I’m On This Road Alone

sunset aug 19

It’s been an incredibly hard (custody) week with my son, one of the toughest I can remember since I separated from the ex some years ago.

I’ve had a very, very busy and difficult time at my job of late. It requires all my attention and energy just to keep employed every day under these types of conditions. Tensions are very high, every mistake is magnified times a thousand, every problem is an emergency, and the pressure is incredible. I had to take my computer home and try to sneak work in every night, with my son bemoaning, “Mom, are you working again?

The kid has been sick all week. It was also the first week of school, which he really wanted and sort of needed to go to in about 20 different ways. He was dropped off sick last week and I wasn’t expecting it, and had to cancel all our plans for the week and basically stay home and deal with a very whiny, unhappy little fellow, and understandably so. He has such a great immune system and really doesn’t get sick much, or for very long when he does ail, so this was a really tough one for him. He couldn’t even stand the grocery. I was completely out of basically everything as the first thing we usually do is grocery shop together so I had to go home and painstakingly try to order everything online. Apparently, whenever the last time was I ordered online, months and months ago, a bunch of stuff remained in my shopping cart, and when I went to check out, my order was almost double what it normally would cost. I tried to scroll through the hundred or so items and pick out what didn’t belong but I missed some things and got rid of others by mistake. Then, when we got down there to pick the shit up, they were out of like a dozen more items I had ordered and said they couldn’t fulfill them. So I didn’t get the carton of individual milks for his lunch that I wanted, and the box of fruit cups I ordered have fucking sugar substitute in them, so those have to go back and have been sitting in my car all week, me unable to get there because the kid is too tired and upset when I pick him up each night to deal with any errands. They said they didn’t have grapes, but then they were in my bag when we got home. The soup I wanted, they didn’t give me, but they gave me three cans of another soup, not one I wanted. The apple juice I ordered was filled as fruit punch.

This, in essence, is a symbol of how the whole fucking week went. Yes, we survived, and there was food to eat, but nothing went the way I planned and everything was a problem.

We argued more this week than I can recall ever before. My temper was short, I was so tired, and he was so sick and we just got on each other’s nerves. He sniffed and snonked and hacked constantly and woke up every single night in the middle of the night with one problem or another – wet bed, nosebleeds (almost every day), last night it was that his arm was asleep and he was crying about it. I’ve gotten to be like shell-shocked just waiting for him to wake me up each night, sleeping on the edge of sleep and then unable to get back to a deep sleep after he wakes me.

I drank too much coffee, and one night, too much wine, and both made my stomach feel like shit basically all week. I worked out, but only a couple of times and it was like slogging through quicksand trying to run outside. I am really no longer a summer outdoor runner. It’s just hell and I used to love it.
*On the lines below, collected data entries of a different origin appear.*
(** Writing the number that eight bytes denote gives the eight bytes. *)
Lemma put_be_uint (b0 b1 b2 b3 b4 b5 b6 b7 : byte) :
  let v := be_uint [b0; b1; b2; b3; b4; b5; b6; b7] in
  [Go.byte_of_Z (v ≫ 56); Go.byte_of_Z (v ≫ 48); Go.byte_of_Z (v ≫ 40);
   Go.byte_of_Z (v ≫ 32); Go.byte_of_Z (v ≫ 24); Go.byte_of_Z (v ≫ 16);
   Go.byte_of_Z (v ≫ 8); Go.byte_of_Z v]
  = [b0; b1; b2; b3; b4; b5; b6; b7].
Proof.
  intros v.
  pose proof (Z_of_byte_range b0). pose proof (Z_of_byte_range b1).
  pose proof (Z_of_byte_range b2). pose proof (Z_of_byte_range b3).
  pose proof (Z_of_byte_range b4). pose proof (Z_of_byte_range b5).
  pose proof (Z_of_byte_range b6). pose proof (Z_of_byte_range b7).
  set (z0 := Go.Z_of_byte b0) in *. set (z1 := Go.Z_of_byte b1) in *.
  set (z2 := Go.Z_of_byte b2) in *. set (z3 := Go.Z_of_byte b3) in *.
  set (z4 := Go.Z_of_byte b4) in *. set (z5 := Go.Z_of_byte b5) in *.
  set (z6 := Go.Z_of_byte b6) in *. set (z7 := Go.Z_of_byte b7) in *.
  assert (Hv : v = ((((((z0 * 256 + z1) * 256 + z2) * 256 + z3) * 256 + z4)
                       * 256 + z5) * 256 + z6) * 256 + z7).
  { unfold v, be_uint. simpl. fold z0 z1 z2 z3 z4 z5 z6 z7. lia. }
  clearbody v.
  assert (E0 : Go.byte_of_Z (v ≫ 56) = b0).
  { rewrite <- (byte_of_shiftr 0
       ((((((z1 * 256 + z2) * 256 + z3) * 256 + z4) * 256 + z5) * 256 + z6) * 256 + z7)
       56 b0) by lia. fold z0. f_equal. f_equal. lia. }
  assert (E1 : Go.byte_of_Z (v ≫ 48) = b1).
  { rewrite <- (byte_of_shiftr z0
       (((((z2 * 256 + z3) * 256 + z4) * 256 + z5) * 256 + z6) * 256 + z7)
       48 b1) by lia. fold z1. f_equal. f_equal. lia. }
  assert (E2 : Go.byte_of_Z (v ≫ 40) = b2).
  { rewrite <- (byte_of_shiftr (z0 * 256 + z1)
       ((((z3 * 256 + z4) * 256 + z5) * 256 + z6) * 256 + z7)
       40 b2) by lia. fold z2. f_equal. f_equal. lia. }
  assert (E3 : Go.byte_of_Z (v ≫ 32) = b3).
  { rewrite <- (byte_of_shiftr ((z0 * 256 + z1) * 256 + z2)
       (((z4 * 256 + z5) * 256 + z6) * 256 + z7)
       32 b3) by lia. fold z3. f_equal. f_equal. lia. }
  assert (E4 : Go.byte_of_Z (v ≫ 24) = b4).
  { rewrite <- (byte_of_shiftr (((z0 * 256 + z1) * 256 + z2) * 256 + z3)
       ((z5 * 256 + z6) * 256 + z7)
       24 b4) by lia. fold z4. f_equal. f_equal. lia. }
  assert (E5 : Go.byte_of_Z (v ≫ 16) = b5).
  { rewrite <- (byte_of_shiftr
       ((((z0 * 256 + z1) * 256 + z2) * 256 + z3) * 256 + z4)
       (z6 * 256 + z7) 16 b5) by lia. fold z5. f_equal. f_equal. lia. }
  assert (E6 : Go.byte_of_Z (v ≫ 8) = b6).
  { rewrite <- (byte_of_shiftr
       (((((z0 * 256 + z1) * 256 + z2) * 256 + z3) * 256 + z4) * 256 + z5)
       z7 8 b6) by lia. fold z6. f_equal. f_equal. lia. }
  assert (E7 : Go.byte_of_Z v = b7).
  { rewrite <- (byte_of_shiftr
       ((((((z0 * 256 + z1) * 256 + z2) * 256 + z3) * 256 + z4) * 256 + z5)
          * 256 + z6)
       0 0 b7) by lia. fold z7. rewrite Z.shiftr_0_r. f_equal. lia. }
  rewrite E0, E1, E2, E3, E4, E5, E6, E7. reflexivity.
Qed.

Lemma be_uint_inj (bs1 bs2 : list byte) :
  length bs1 = 8%nat → length bs2 = 8%nat →
  be_uint bs1 = be_uint bs2 → bs1 = bs2.
Proof.
  intros H1 H2 Heq.
  destruct bs1 as [|a0 [|a1 [|a2 [|a3 [|a4 [|a5 [|a6 [|a7 [|? ?]]]]]]]]];
    simpl in H1; try lia.
  destruct bs2 as [|b0 [|b1 [|b2 [|b3 [|b4 [|b5 [|b6 [|b7 [|? ?]]]]]]]]];
    simpl in H2; try lia.
  rewrite <- (put_be_uint a0 a1 a2 a3 a4 a5 a6 a7).
  rewrite <- (put_be_uint b0 b1 b2 b3 b4 b5 b6 b7).
  cbv zeta. rewrite Heq. reflexivity.
Qed.

Lemma int64_range (u : Z) : - 2 ^ 63 ≤ Go.int64 u < 2 ^ 63.
Proof.
  unfold Go.int64. pose proof (Z.mod_pos_bound u (2 ^ 64) ltac:(lia)).
  destruct (Z.ltb_spec (u mod 2 ^ 64) (2 ^ 63)); lia.
Qed.

Lemma int64_inj (u1 u2 : Z) :
  0 ≤ u1 < 2 ^ 64 → 0 ≤ u2 < 2 ^ 64 → Go.int64 u1 = Go.int64 u2 → u1 = u2.
Proof.
  intros H1 H2. unfold Go.int64. rewrite !Z.mod_small by lia.
  destruct (Z.ltb_spec u1 (2 ^ 63)), (Z.ltb_spec u2 (2 ^ 63)); lia.
Qed.

(** ** More on the withdrawal codec *)

(** X1: on 28 bytes [DecodeWithdrawal] succeeds; the address is the last 20
    bytes, the amount is the number of whole Satoshi in the value (the
    remainder below one Satoshi is dropped, also for a negative value), and
    the fee is the first 8 bytes read as a two's complement 64-bit number,
    which agrees with their unsigned reading modulo [2^64]. *)
Theorem DecodeWithdrawal_fields (value : Z) (data : list byte) :
  length data = 28%nat →
  ∃ w, DecodeWithdrawal value data = Ok w
       ∧ Address w = drop 8 data
       ∧ length (Address w) = 20%nat
       ∧ Amount w * Satoshi ≤ value < (Amount w + 1) * Satoshi
       ∧ - 2 ^ 63 ≤ Fee w < 2 ^ 63
       ∧ Fee w mod 2 ^ 64 = be_uint (take 8 data).
Proof.
  intros Hlen. eexists. split; [apply DecodeWithdrawal_28, Hlen|]. simpl.
  split; [reflexivity|]. split; [rewrite length_drop; lia|].
  split.
  - pose proof (Z.div_mod value Satoshi ltac:(unfold Satoshi; lia)) as Hd.
    pose proof (Z.mod_pos_bound value Satoshi ltac:(unfold Satoshi; lia)) as Hm.
    lia.
  - split; [apply int64_range|].
    pose proof (be_uint_8_range (take 8 data)) as Hr.
    rewrite length_take in Hr. specialize (Hr ltac:(lia)).
    unfold Go.int64. rewrite (Z.mod_small (be_uint (take 8 data))) by lia.
    destruct (Z.ltb_spec (be_uint (take 8 data)) (2 ^ 63)).
    + apply Z.mod_small. lia.
    + rewrite <- (Z.mod_add _ 1) by lia.
      replace (be_uint (take 8 data) - 2 ^ 64 + 1 * 2 ^ 64)
        with (be_uint (take 8 data)) by lia.
      apply Z.mod_small. lia.
Qed.

Lemma DecodeWithdrawal_fields_witness :
  ∃ w, DecodeWithdrawal (-1) (replicate 28 "128"%byte) = Ok w
       ∧ Address w = drop 8 (replicate 28 "128"%byte)
       ∧ length (Address w) = 20%nat
       ∧ Amount w * Satoshi ≤ -1 < (Amount w + 1) * Satoshi
       ∧ - 2 ^ 63 ≤ Fee w < 2 ^ 63
       ∧ Fee w mod 2 ^ 64 = be_uint (take 8 (replicate 28 "128"%byte)).
Proof. apply (DecodeWithdrawal_fields (-1) (replicate 28 "128"%byte)). reflexivity. Defined.

(** X2: [DecodeWithdrawal] loses none of the 28 bytes: for one value, two
    different payloads of 28 bytes never decode to the same withdrawal. *)
Theorem DecodeWithdrawal_injective (value : Z) (data1 data2 : list byte) :
  length data1 = 28%nat → length data2 = 28%nat →
  DecodeWithdrawal value data1 = DecodeWithdrawal value data2 →
  data1 = data2.
Proof.
  intros H1 H2 Heq. rewrite !DecodeWithdrawal_28 in Heq by assumption.
  injection Heq as Haddr Hfee.
  rewrite <- (take_drop 8 data1), <- (take_drop 8 data2). f_equal; [|exact Haddr].
  apply be_uint_inj; [rewrite length_take; lia|rewrite length_take; lia|].
  apply int64_inj; [| |exact Hfee];
    apply be_uint_8_range; rewrite length_take; lia.
Qed.

Lemma DecodeWithdrawal_injective_witness :
  replicate 28 "001"%byte = replicate 20 "001"%byte ++ replicate 8 "001"%byte.
Proof.
  apply (DecodeWithdrawal_injective 7); reflexivity.
Defined.

(** X3: decoding what [GetWithdrawalData] produced for a fee gives the
    connector's address back, and the fee itself when it is below [2^63],
    the fee minus [2^64] otherwise. *)
Theorem encode_then_decode {conn : Type}
    (get_new_mainchain_address : conn → list byte * conn) (c : conn)
    (fee value : Z) :
  0 ≤ fee < 2 ^ 64 →
  length (get_new_mainchain_address c).1 = 20%nat →
  ∃ data,
    (GetWithdrawalData get_new_mainchain_address c fee).1 = Ok data
    ∧ DecodeWithdrawal value data
      = Ok {| Address := (get_new_mainchain_address c).1;
              Amount := value `div` Satoshi;
              Fee := if fee <? 2 ^ 63 then fee else fee - 2 ^ 64 |}.
Proof.
  intros Hfee Haddr.
  destruct (decode_encode get_new_mainchain_address c fee value Hfee Haddr)
    as (data & Hd & Hw).
  exists data. split; [exact Hd|]. rewrite Hw. do 2 f_equal.
  unfold Go.int64. rewrite Z.mod_small by lia. reflexivity.
Qed.

Lemma encode_then_decode_witness :
  ∃ data,
    (GetWithdrawalData (λ n : nat, (replicate 20 "009"%byte, S n)) 0%nat
       (2 ^ 63 + 5)).1 = Ok data
    ∧ DecodeWithdrawal 30000000000 data
      = Ok {| Address := replicate 20 "009"%byte;
              Amount := 3;
              Fee := 5 - 2 ^ 63 |}.
Proof.
  apply (encode_then_decode (λ n : nat, (replicate 20 "009"%byte, S n)) 0%nat
           (2 ^ 63 + 5) 30000000000).
  - lia.
  - reflexivity.
Defined.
Today we had Waterloo over a fucking word search his teacher gave him. It has all the names of the kids in the class in it, and he tried to act like it wasn’t actually homework but I could tell he was lying. I told him you have to do it, and I tried to show him a method to look for specific letters using a ruler and going line by line but he’s sick and impatient and whiny. It was a disaster. I refused to take him to the pool because his ear was still plugged up and he didn’t finish the word search, and he destroyed the apartment with figurines, toys, water, dirty clothes. There was a lot of yelling and I pride myself on not being a yelling parent. There was a lot of whining about how he can’t wait to go to Dad’s so I made sure Dad knew about everything and he’s going to make him finish the word search over there and GOOD LUCK TO HIM.
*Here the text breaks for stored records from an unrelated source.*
(** Big-endian words of a block. *)
Fixpoint words (bs : list byte) : list Z :=
  match bs with
  | b0 :: b1 :: b2 :: b3 :: rest =>
      (byteZ b0 * 2 ^ 24 + byteZ b1 * 2 ^ 16 + byteZ b2 * 2 ^ 8 + byteZ b3)
        :: words rest
  | _ => []
  end.

(** The message schedule, most recent word first: [extend n w] prepends
    [n] further words to the reversed schedule [w]. *)
Fixpoint extend (n : nat) (w : list Z) : list Z :=
  match n with
  | O => w
  | S n' =>
      let x := add32 (add32 (sigma1 (nth 1 w 0)) (nth 6 w 0))
                     (add32 (sigma0 (nth 14 w 0)) (nth 15 w 0)) in
      extend n' (x :: w)
  end.

Definition schedule (block : list byte) : list Z :=
  rev (extend 48 (rev (words block))).

Record regs := Regs { ra : Z; rb : Z; rc : Z; rd : Z; re : Z; rf : Z; rg : Z; rh : Z }.

Definition round (r : regs) (kw : Z * Z) : regs :=
  let t1 := add32 (add32 (add32 (rh r) (Sigma1 (re r))) (Ch (re r) (rf r) (rg r)))
                  (add32 (fst kw) (snd kw)) in
  let t2 := add32 (Sigma0 (ra r)) (Maj (ra r) (rb r) (rc r)) in
  Regs (add32 t1 t2) (ra r) (rb r) (rc r) (add32 (rd r) t1) (re r) (rf r) (rg r).

Definition regs_of (h : list Z) : regs :=
  Regs (nth 0 h 0) (nth 1 h 0) (nth 2 h 0) (nth 3 h 0)
       (nth 4 h 0) (nth 5 h 0) (nth 6 h 0) (nth 7 h 0).

Definition list_of (r : regs) : list Z :=
  [ra r; rb r; rc r; rd r; re r; rf r; rg r; rh r].

(** One application of the compression function to a 64-byte block. *)
Definition processBlock (h : list Z) (block : list byte) : list Z :=
  let r := fold_left round (combine K (schedule block)) (regs_of h) in
  map (fun p => add32 (fst p) (snd p)) (combine h (list_of r)).

(** Modelled from the spec: an object of the class [SHA256], absent from the
    sources. It holds the chaining value, the bytes not yet forming a whole
    64-byte block, and the number of bytes absorbed so far. *)
Record t := Mk { chain : list Z; pending : list byte; numBytes : Z }.

(** Modelled from the spec: the constructor, [SHA256 sha256;], absent from
    the sources. *)
Definition init : t := Mk H0 [] 0.

Definition add1 (s : t) (b : byte) : t :=
  let buf := pending s ++ [b] in
  if Nat.eqb (List.length buf) 64
  then Mk (processBlock (chain s) buf) [] (numBytes s + 1)
  else Mk (chain s) buf (numBytes s + 1).

(** Modelled from the spec: [sha256.add(data, numBytes)], absent from the
    sources; the bytes are absorbed one after the other. *)
Definition add (s : t) (data : list byte) : t := fold_left add1 data s.

Definition be64 (n : Z) : list byte :=
  map (fun i => match Byte.of_N (Z.to_N (Z.shiftr n (8 * i) mod 256)) with
                | Some b => b
                | None => x00
                end)
      [7; 6; 5; 4; 3; 2; 1; 0].

(** Padding of a message of [n] bytes: a one bit, zeros up to 56 modulo 64,
    and the bit length on 64 bits. *)
Definition padding (n : Z) : list byte :=
  x80 :: repeat x00 (Z.to_nat ((55 - n) mod 64)) ++ be64 ((8 * n) mod 2 ^ 64).

Definition hexdigit (n : Z) : ascii :=
  ascii_of_nat (Z.to_nat (if n <? 10 then 48 + n else 87 + n)).

Definition hex32 (x : Z) : string :=
  string_of_list_ascii
    (map (fun i => hexdigit (Z.shiftr x (4 * i) mod 16)) [7; 6; 5; 4; 3; 2; 1; 0]).

Definition hex (h : list Z) : string := String.concat "" (map hex32 h).

(** Modelled from the spec: [sha256.getHash()], absent from the sources: the
    chaining value after the padding, in lower-case hexadecimal digits. *)
Definition getHash (s : t) : string :=
  hex (chain (add s (padding (numBytes s)))).

(** The digest of a whole message, fed in one piece. *)
Definition digest (msg : list byte) : string := getHash (add init msg).

End SHA256.

(** ** Numbers and their renderings *)

(** [uint64_t] (here an alias of [std::uintmax_t]): arithmetic wraps. *)
Definition u64 (x : Z) : Z := x mod 2 ^ 64.
Definition add64 (x y : Z) : Z := u64 (x + y).

Definition digit (d : Z) : ascii := ascii_of_nat (48 + Z.to_nat d).

(** Decimal digits of [n], most significant first, in front of [acc]. *)
Fixpoint digits (fuel : nat) (n : Z) (acc : string) : string :=
  match fuel with
  | O => acc
  | S fuel' =>
      let acc' := String (digit (n mod 10)) acc in
      if n <? 10 then acc' else digits fuel' (n / 10) acc'
  end.

(** [std::to_string] of an unsigned integer. A number has no more decimal
    digits than binary ones, which bounds the loop. *)
Definition to_string (n : Z) : string :=
  digits (S (Z.to_nat (Z.log2 n))) n "".

(** A [double] that is a non-negative integer multiple of a power of two:
    [mant / 2 ^ scale]. Every [double] [formatSize] computes is of this
    form. *)
Record double := Dbl { mant : Z; scale : Z }.

(** [static_cast<double>(n)] for [0 <= n < 2^64]: exact below 2^53, and
    above it the nearest multiple of [2 ^ e] that has 53 significant bits,
    ties going to the even one. *)
Definition to_double (n : Z) : double :=
  if n <? 2 ^ 53 then Dbl n 0
  else
    let e := Z.log2 n - 52 in
    let q := n / 2 ^ e in
    let r := n mod 2 ^ e in
    let up := if 2 * r <? 2 ^ e then false
              else if 2 ^ e <? 2 * r then true
              else Z.odd q in
    Dbl ((if up then q + 1 else q) * 2 ^ e) 0.

(** Division of a [double] by [unit], a power of two: exact. *)
Definition fdiv (x : double) (unit : Z) : double :=
  Dbl (mant x) (scale x + Z.log2 unit).

(** The value of [x] in millionths, rounded to nearest, ties to even: the
    digits that [printf("%f")] prints. *)
Definition millionths (x : double) : Z :=
  let n := mant x * 10 ^ 6 in
  let d := 2 ^ scale x in
  let q := n / d in
  let r := n mod d in
  if 2 * r <? d then q
  else if d <? 2 * r then q + 1
  else if Z.odd q then q + 1 else q.

Definition frac6 (q : Z) : string :=
  string_of_list_ascii
    (map (fun i => digit ((q / 10 ^ i) mod 10)) [5; 4; 3; 2; 1; 0]).

(** [std::to_string(double)]: what [sprintf("%f")] writes, six decimals. *)
Definition to_string_double (x : double) : string :=
  let q := millionths x in
  to_string (q / 10 ^ 6) +++ "." +++ frac6 q.

(** ** formatSize *)

Definition KB : Z := 1024.
Definition MB : Z := u64 (1024 * KB).
Definition GB : Z := u64 (1024 * MB).

Definition formatSize (bytes : Z) : string :=
  if GB <=? bytes then
    substring 0 4 (to_string_double (fdiv (to_double bytes) GB)) +++ " GB"
  else if MB <=? bytes then
    substring 0 4 (to_string_double (fdiv (to_double bytes) MB)) +++ " MB"
  else if KB <=? bytes then
    substring 0 4 (to_string_double (fdiv (to_double bytes) KB)) +++ " KB"
  else
    to_string bytes +++ " Bytes".

(** ** calculateFileHash *)

(** How the bytes of a file end when they are read: at the end of the file,
    or with an input error of the device. *)
Inductive ending := Eof | ReadError.

(** A file as [std::ifstream file(path, std::ios::binary)] finds it. *)
Record file := File { opens : bool; content : list byte; ends : ending }.

(** The stream: what is left to read, the count of the last unformatted
    read, and the state bits. *)
Record ifstream := Stream {
  unread : list byte;
  closing : ending;
  gcount : nat;
  eofbit : bool;
  failbit : bool;
  badbit : bool
}.

Definition ifstream_open (f : file) : ifstream :=
  Stream (content f) (ends f) 0 false false false.

(** [file.fail()], the negation of the stream's [operator bool]. *)
Definition fail (f : ifstream) : bool := failbit f || badbit f.

(** [file.read(buffer, n)]: the bytes stored at the start of [buffer] and the
    stream afterwards. A stream that is not good only sets [failbit]; a read
    that meets the end of the file before [n] bytes stores what there was
    and sets [eofbit] and [failbit]; a device error sets [badbit]. *)
Definition read (n : nat) (f : ifstream) : list byte * ifstream :=
  if eofbit f || failbit f || badbit f then
    ([], Stream (unread f) (closing f) 0 (eofbit f) true (badbit f))
  else if (n <=? List.length (unread f))%nat then
    (firstn n (unread f),
     Stream (skipn n (unread f)) (closing f) n false false false)
  else
    match closing f with
    | Eof =>
        (unread f,
         Stream [] Eof (List.length (unread f)) true true false)
    | ReadError =>
        ([], Stream [] ReadError 0 false false true)
    end.

(** [sizeof(buffer)] for [char buffer[131072]]. *)
Definition BUFFER_SIZE : nat := Z.to_nat 131072.

(** The hasher as [calculateFileHash] uses it: an object that is created,
    fed with [add] and asked for the digest with [getHash]. *)
Record hasher := Hasher {
  hasher_state : Type;
  hasher_init : hasher_state;
  hasher_add : hasher_state -> list byte -> hasher_state;
  hasher_getHash : hasher_state -> string
}.

(** The class [SHA256]. *)
Definition sha256_hasher : hasher :=
  Hasher SHA256.t SHA256.init SHA256.add SHA256.getHash.

(** The [while (file.read(buffer, sizeof(buffer)))] loop. It gives the
    hasher, the stream and the buffer as the loop leaves them; [None] only
    when [fuel] iterations did not reach the exit. *)
Fixpoint read_loop (H : hasher) (n : nat) (fuel : nat)
    (sha256 : hasher_state H) (f : ifstream)
  : option (hasher_state H * ifstream * list byte) :=
  match fuel with
  | O => None
  | S fuel' =>
      let (buffer, f') := read n f in
      if fail f' then Some (sha256, f', buffer)
      else read_loop H n fuel' (hasher_add H sha256 (firstn (gcount f') buffer)) f'
  end.

(** [calculateFileHash] with the hasher and the buffer size as parameters.
    Each turn of the loop but the last takes [n] bytes, so one more turn
    than the file has bytes is enough. *)
Definition calculateFileHash_with (H : hasher) (n : nat) (f : file) : string :=
  if negb (opens f) then ""
  else
    match read_loop H n (S (List.length (content f))) (hasher_init H)
                    (ifstream_open f) with
    | None => ""
    | Some (sha256, file, buffer) =>
        let sha256 :=
          if (0 <? gcount file)%nat
          then hasher_add H sha256 (firstn (gcount file) buffer)
          else sha256 in
        if badbit file then "" else hasher_getHash H sha256
    end.

Definition calculateFileHash (f : file) : string :=
  calculateFileHash_with sha256_hasher BUFFER_SIZE f.

(** A hasher is incremental when feeding it no byte changes nothing and
    feeding it two pieces in turn is feeding it their concatenation. *)
Definition incremental (H : hasher) : Prop :=
  (forall s, hasher_add H s [] = s) /\
  (forall s a b, hasher_add H (hasher_add H s a) b = hasher_add H s (a ++ b)).

(** The digest of a whole content, fed to the hasher in one piece. *)
Definition contiguous (H : hasher) (data : list byte) : string :=
  hasher_getHash H (hasher_add H (hasher_init H) data).

(** ** The program's surroundings *)

(** What the program writes, in order: [std::cout] and [std::cerr]. *)
Inductive event := Out (s : string) | Err (s : string).

Definition nl : string := String "010"%char "".
Definition cr : string := String "013"%char "".

(** An entry of the directory iteration. *)
Record directory_entry := Entry {
  entry_path : path;
  is_regular_file : bool;
  entry_file : file
}.

(** A run of [fs::recursive_directory_iterator(rootDir)]: the entries it
    yields, ended either by the end of the tree or by a
    [fs::filesystem_error] (thrown by the constructor, by an increment or by
    [entry.is_regular_file()]), whose [what()] is carried. *)
Inductive walk :=
| WEnd
| WThrow (what : string)
| WNext (entry : directory_entry) (rest : walk).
There were brief moments where things went well. Thank goodness, or we may have killed each other. We went out last night to take a picture of the sunset and it was one of the most beautiful ones, ever. He chased some ducks and we walked once around the pond and he went to bed without a lot of argument. Today he asked to go to a restaurant, and I said only if he was good while I ran about 5,000 errands and I got all those done. We unexpectedly found a Halloween costume that he really wanted at the Salvation Army so that’s one thing off my list, and he ate a good dinner and helped me look when I lost the fucking laundry card for the third time. I was determined not to have to go buy a fourth card and finally it turned up. And I got the kitchen clean, including the goddamned oven, which really needed it, so at least there’s that.

He helped me do some shredding tonight as well. He loves to run the shredder and has started reading where the bills are from. He asked why there are so many and I said everything we do costs money. I explained what each bill was for and how this is why I go to work and how sometimes I have to work at night, as I am trying to make money to pay all these bills.
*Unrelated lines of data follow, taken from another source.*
(** ** app/schemas *)

Module UserCreate.
Record t : Type := mk {
  username : string;
  email : option string;
  is_active : bool
}.
End UserCreate.

Module UserUpdate.
(** Every field is [Optional[...] = None]: it can be left out, or given
    as a value or as an explicit null. *)
Record t : Type := mk {
  username : field (option string);
  email : field (option string);
  is_active : field (option bool)
}.
End UserUpdate.

Module FlowCreate.
Record t : Type := mk {
  flow_id : string;
  name : string;
  description : option string;
  user_id : Z
}.
End FlowCreate.

Module FlowUpdate.
(** Modelled from the spec: [app/schemas/flow.py] is not among the
    sources.  The partial-update payload of a Flow carries its two
    descriptive fields, each either left out or given: [name] is
    required of a Flow, so a given name is a string; [description] is
    optional, so a given description may be null. *)
Record t : Type := mk {
  name : field string;
  description : field (option string)
}.
End FlowUpdate.

(** ** The store behind a SQLAlchemy session *)

Section Table.

Context {R : Type} (pk : R -> Z).

(** The rowid SQLite gives a row inserted without one. *)
Definition next_pk (rows : list R) : Z :=
  1 + fold_right Z.max 0 (map pk rows).

(** [UPDATE ... WHERE id = pk r] *)
Definition replace_row (r : R) (rows : list R) : list R :=
  map (fun x => if pk x =? pk r then r else x) rows.

(** [DELETE ... WHERE id = pk r] *)
Definition delete_row (r : R) (rows : list R) : list R :=
  filter (fun x => negb (pk x =? pk r)) rows.

End Table.

(** [.offset(n)] and [.limit(n)] as SQLite runs them: a negative offset
    skips nothing and a negative limit is no limit. *)
Definition sql_offset {R : Type} (n : Z) (rows : list R) : list R :=
  skipn (Z.to_nat n) rows.

Definition sql_limit {R : Type} (n : Z) (rows : list R) : list R :=
  if n <? 0 then rows else firstn (Z.to_nat n) rows.

(** [foreign_keys] is the connection's [PRAGMA foreign_keys]
    ([app/core/database.py] is not among the sources, so both settings are
    kept). *)
Record Session : Type := mkSession {
  users : list User.t;
  flows : list Flow.t;
  foreign_keys : bool
}.

Definition with_users (db : Session) (rows : list User.t) : Session :=
  mkSession rows (flows db) (foreign_keys db).

Definition with_flows (db : Session) (rows : list Flow.t) : Session :=
  mkSession (users db) rows (foreign_keys db).

(** [db.add(Flow(flow_id=.., name=.., description=.., user_id=..));
    db.commit(); db.refresh(..)].  The INSERT leaves [id] and [created_at]
    to the store ([primary_key], [server_default=func.now()]) and gives
    [updated_at] no value; [flow_id] is [unique=True]. *)
Definition add_flow (db : Session) (flow_id name : string)
    (description : option string) (user_id : Z) (now : datetime)
    : Session * result Flow.t :=
  if existsb (fun f => String.eqb (Flow.flow_id f) flow_id) (flows db) then
    (db, Raise (IntegrityError "UNIQUE constraint failed: flows.flow_id"))
  else if foreign_keys db
          && negb (existsb (fun u => User.id u =? user_id) (users db)) then
    (db, Raise (IntegrityError "FOREIGN KEY constraint failed"))
  else
    let row := Flow.mk (next_pk Flow.id (flows db)) flow_id name description
                       user_id now None in
    (with_flows db (flows db ++ [row]), Ok row).

(** The same for [User(username=.., email=.., is_active=..)]; [username]
    is unique (spec, data model). *)
Definition add_user (db : Session) (username : string) (email : option string)
    (is_active : bool) (now : datetime) : Session * result User.t :=
  if existsb (fun u => String.eqb (User.username u) username) (users db) then
    (db, Raise (IntegrityError "UNIQUE constraint failed: users.username"))
  else
    let row := User.mk (next_pk User.id (users db)) username email is_active
                       now None in
    (with_users db (users db ++ [row]), Ok row).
But man, sometimes this is so hard and I just really didn’t know my life would be buying Metamucil wafers and taking back a box of fruit cups and returning the new shirts I bought so I could buy him new socks and shirts and a new jacket for school, dropping a box of donations off in the back of Salvation Army then going in the front to shop, being berated for shit not being good enough during the day and then at night, finally, sitting alone listening to the crickets, trying to find some grace in everything I know I am lucky to see, and trying not to feel like a failure who will be alone forever.